PROBLEM: Retype each line exactly as it stands, beginning at the first line of the material and finishing with the line that contains "3 * Z.of_nat k".

┌──

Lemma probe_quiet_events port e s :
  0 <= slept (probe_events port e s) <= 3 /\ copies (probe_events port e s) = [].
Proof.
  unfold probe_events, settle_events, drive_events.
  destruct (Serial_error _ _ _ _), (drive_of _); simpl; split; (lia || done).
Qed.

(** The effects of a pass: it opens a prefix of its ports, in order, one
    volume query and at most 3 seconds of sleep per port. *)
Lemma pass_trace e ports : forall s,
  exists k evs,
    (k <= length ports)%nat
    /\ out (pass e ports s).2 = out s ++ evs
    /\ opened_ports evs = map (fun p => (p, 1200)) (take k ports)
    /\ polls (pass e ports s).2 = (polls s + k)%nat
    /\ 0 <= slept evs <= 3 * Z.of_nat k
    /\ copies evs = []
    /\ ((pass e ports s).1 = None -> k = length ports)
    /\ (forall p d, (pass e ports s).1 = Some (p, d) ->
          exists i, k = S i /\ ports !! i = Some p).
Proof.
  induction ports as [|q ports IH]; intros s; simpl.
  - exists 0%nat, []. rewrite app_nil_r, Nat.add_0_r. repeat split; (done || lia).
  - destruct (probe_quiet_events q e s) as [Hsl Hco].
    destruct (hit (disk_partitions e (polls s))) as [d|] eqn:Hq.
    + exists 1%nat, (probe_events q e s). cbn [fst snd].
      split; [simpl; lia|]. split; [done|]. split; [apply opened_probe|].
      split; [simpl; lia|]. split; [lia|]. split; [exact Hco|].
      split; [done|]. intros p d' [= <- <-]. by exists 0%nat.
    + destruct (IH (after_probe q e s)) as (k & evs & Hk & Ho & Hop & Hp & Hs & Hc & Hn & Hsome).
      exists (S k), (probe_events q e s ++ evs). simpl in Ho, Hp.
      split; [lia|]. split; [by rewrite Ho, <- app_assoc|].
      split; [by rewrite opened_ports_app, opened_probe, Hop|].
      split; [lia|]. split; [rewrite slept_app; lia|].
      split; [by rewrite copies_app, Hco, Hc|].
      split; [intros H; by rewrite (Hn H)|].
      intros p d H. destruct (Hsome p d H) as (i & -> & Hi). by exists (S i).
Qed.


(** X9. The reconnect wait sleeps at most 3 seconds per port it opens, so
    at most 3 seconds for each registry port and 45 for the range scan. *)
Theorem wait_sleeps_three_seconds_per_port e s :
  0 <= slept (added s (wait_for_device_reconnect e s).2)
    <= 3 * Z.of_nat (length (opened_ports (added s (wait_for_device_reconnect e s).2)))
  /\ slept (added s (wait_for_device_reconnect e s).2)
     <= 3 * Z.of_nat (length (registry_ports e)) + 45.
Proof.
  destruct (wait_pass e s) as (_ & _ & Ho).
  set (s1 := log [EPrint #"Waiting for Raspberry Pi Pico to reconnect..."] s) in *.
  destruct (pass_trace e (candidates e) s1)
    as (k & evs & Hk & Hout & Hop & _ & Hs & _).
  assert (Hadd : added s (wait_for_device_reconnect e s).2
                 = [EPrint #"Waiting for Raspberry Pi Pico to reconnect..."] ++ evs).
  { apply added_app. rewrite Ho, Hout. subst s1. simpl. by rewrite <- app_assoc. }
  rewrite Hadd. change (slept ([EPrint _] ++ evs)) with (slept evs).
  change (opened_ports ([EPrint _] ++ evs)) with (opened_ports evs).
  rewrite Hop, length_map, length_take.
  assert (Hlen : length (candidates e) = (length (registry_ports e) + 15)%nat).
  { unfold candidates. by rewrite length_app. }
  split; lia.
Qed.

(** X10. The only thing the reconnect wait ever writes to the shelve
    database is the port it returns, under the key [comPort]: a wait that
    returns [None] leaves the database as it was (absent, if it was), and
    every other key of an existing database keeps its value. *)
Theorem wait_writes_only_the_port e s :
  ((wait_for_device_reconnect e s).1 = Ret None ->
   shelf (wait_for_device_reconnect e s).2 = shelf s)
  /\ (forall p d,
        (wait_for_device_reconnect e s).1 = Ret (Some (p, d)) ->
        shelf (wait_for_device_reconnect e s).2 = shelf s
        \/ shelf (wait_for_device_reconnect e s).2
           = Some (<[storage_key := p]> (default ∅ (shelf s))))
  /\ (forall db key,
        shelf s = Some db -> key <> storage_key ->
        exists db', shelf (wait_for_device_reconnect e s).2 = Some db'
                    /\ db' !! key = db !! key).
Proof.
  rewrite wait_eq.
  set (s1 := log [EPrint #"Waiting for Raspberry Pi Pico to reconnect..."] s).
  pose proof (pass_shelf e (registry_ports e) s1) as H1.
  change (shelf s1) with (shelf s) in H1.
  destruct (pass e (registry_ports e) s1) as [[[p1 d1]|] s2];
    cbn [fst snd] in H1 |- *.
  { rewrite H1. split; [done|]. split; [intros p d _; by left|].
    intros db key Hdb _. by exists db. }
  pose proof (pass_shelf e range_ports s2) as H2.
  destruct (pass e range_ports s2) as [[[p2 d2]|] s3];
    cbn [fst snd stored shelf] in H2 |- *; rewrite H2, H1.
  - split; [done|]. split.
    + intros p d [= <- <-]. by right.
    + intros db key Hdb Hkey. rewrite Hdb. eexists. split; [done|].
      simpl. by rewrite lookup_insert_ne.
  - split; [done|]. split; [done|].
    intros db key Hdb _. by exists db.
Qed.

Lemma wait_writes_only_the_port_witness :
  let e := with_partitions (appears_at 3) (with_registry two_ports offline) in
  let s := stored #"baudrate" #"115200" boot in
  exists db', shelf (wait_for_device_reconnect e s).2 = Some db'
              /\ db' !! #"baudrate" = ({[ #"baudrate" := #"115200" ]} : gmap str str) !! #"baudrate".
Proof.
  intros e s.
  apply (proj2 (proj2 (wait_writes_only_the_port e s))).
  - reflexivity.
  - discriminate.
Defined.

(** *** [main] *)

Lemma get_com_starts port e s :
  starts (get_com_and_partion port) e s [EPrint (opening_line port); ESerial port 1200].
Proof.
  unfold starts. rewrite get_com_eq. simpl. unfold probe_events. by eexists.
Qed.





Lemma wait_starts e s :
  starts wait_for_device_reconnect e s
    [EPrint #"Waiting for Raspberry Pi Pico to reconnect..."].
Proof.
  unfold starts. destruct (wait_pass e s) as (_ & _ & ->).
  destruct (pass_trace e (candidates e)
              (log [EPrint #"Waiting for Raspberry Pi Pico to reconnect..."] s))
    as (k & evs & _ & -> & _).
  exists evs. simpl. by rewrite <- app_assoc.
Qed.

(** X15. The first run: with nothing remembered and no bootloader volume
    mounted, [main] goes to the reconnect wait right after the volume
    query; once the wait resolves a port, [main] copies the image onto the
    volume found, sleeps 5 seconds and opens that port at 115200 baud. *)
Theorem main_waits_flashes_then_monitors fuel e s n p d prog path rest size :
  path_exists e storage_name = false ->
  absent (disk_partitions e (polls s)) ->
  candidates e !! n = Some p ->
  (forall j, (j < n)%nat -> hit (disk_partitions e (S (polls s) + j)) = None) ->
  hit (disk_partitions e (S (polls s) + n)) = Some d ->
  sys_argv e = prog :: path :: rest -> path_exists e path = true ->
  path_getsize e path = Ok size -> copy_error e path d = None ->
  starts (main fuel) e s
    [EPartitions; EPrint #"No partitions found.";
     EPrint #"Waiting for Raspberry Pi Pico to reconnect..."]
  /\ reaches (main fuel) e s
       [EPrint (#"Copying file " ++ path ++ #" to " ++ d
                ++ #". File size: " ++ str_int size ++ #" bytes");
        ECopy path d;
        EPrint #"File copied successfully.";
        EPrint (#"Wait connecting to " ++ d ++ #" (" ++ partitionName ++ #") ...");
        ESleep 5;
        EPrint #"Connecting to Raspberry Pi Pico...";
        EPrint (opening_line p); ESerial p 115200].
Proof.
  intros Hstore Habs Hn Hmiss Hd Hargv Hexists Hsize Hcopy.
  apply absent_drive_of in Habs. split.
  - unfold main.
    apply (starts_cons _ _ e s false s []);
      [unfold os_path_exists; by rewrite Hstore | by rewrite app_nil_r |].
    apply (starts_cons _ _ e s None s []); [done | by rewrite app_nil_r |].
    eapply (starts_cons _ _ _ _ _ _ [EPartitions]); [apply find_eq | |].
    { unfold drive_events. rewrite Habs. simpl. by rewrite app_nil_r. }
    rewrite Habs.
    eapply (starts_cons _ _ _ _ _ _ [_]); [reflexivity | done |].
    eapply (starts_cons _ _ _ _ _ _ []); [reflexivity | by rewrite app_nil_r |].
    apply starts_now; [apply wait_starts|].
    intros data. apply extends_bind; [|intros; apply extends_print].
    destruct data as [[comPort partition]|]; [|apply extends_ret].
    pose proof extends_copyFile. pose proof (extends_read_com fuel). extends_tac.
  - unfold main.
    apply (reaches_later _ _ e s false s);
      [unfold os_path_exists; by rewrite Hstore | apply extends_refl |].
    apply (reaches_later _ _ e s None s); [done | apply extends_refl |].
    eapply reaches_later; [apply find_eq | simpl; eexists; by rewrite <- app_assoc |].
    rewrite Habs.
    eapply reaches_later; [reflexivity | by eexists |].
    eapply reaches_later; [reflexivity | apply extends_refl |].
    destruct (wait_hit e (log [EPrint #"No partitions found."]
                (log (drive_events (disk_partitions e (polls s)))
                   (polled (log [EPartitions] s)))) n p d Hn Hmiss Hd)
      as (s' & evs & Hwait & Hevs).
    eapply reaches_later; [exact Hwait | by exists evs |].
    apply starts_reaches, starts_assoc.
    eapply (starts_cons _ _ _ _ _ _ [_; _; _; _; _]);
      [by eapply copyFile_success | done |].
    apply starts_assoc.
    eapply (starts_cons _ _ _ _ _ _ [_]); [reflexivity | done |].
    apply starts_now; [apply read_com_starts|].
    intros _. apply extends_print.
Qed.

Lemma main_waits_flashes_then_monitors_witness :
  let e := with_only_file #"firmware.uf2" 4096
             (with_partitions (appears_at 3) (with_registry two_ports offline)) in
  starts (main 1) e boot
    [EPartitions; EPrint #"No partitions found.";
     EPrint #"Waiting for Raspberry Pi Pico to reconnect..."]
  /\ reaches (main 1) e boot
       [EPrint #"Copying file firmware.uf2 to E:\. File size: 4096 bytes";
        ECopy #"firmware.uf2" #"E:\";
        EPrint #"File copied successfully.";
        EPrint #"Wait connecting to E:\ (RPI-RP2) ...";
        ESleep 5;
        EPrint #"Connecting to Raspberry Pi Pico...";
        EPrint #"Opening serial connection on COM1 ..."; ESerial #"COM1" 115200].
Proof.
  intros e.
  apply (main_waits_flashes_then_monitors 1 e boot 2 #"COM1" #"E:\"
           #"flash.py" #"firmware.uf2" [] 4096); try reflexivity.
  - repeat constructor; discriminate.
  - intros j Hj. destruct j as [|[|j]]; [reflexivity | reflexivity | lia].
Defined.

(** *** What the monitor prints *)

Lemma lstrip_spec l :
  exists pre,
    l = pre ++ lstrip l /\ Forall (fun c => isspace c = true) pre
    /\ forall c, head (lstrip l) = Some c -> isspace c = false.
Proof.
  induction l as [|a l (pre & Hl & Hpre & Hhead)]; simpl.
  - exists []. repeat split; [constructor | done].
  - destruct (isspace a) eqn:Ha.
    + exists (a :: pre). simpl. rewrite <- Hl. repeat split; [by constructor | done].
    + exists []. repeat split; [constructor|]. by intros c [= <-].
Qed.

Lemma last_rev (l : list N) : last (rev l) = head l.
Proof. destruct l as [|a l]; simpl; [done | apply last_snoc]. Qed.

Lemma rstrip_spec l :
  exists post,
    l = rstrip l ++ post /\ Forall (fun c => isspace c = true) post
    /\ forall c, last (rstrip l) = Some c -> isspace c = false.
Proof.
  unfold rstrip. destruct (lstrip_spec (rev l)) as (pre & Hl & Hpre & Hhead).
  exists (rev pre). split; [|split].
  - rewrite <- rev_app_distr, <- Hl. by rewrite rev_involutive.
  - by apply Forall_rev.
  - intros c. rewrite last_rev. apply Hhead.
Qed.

└──

THE COMPLETED TASK:
Lemma probe_quiet_events port e s :
  0 <= slept (probe_events port e s) <= 3 /\ copies (probe_events port e s) = [].
Proof.
  unfold probe_events, settle_events, drive_events.
  destruct (Serial_error _ _ _ _), (drive_of _); simpl; split; (lia || done).
Qed.

(** The effects of a pass: it opens a prefix of its ports, in order, one
    volume query and at most 3 seconds of sleep per port. *)
Lemma pass_trace e ports : forall s,
  exists k evs,
    (k <= length ports)%nat
    /\ out (pass e ports s).2 = out s ++ evs
    /\ opened_ports evs = map (fun p => (p, 1200)) (take k ports)
    /\ polls (pass e ports s).2 = (polls s + k)%nat
    /\ 0 <= slept evs <= 3 * Z.of_nat k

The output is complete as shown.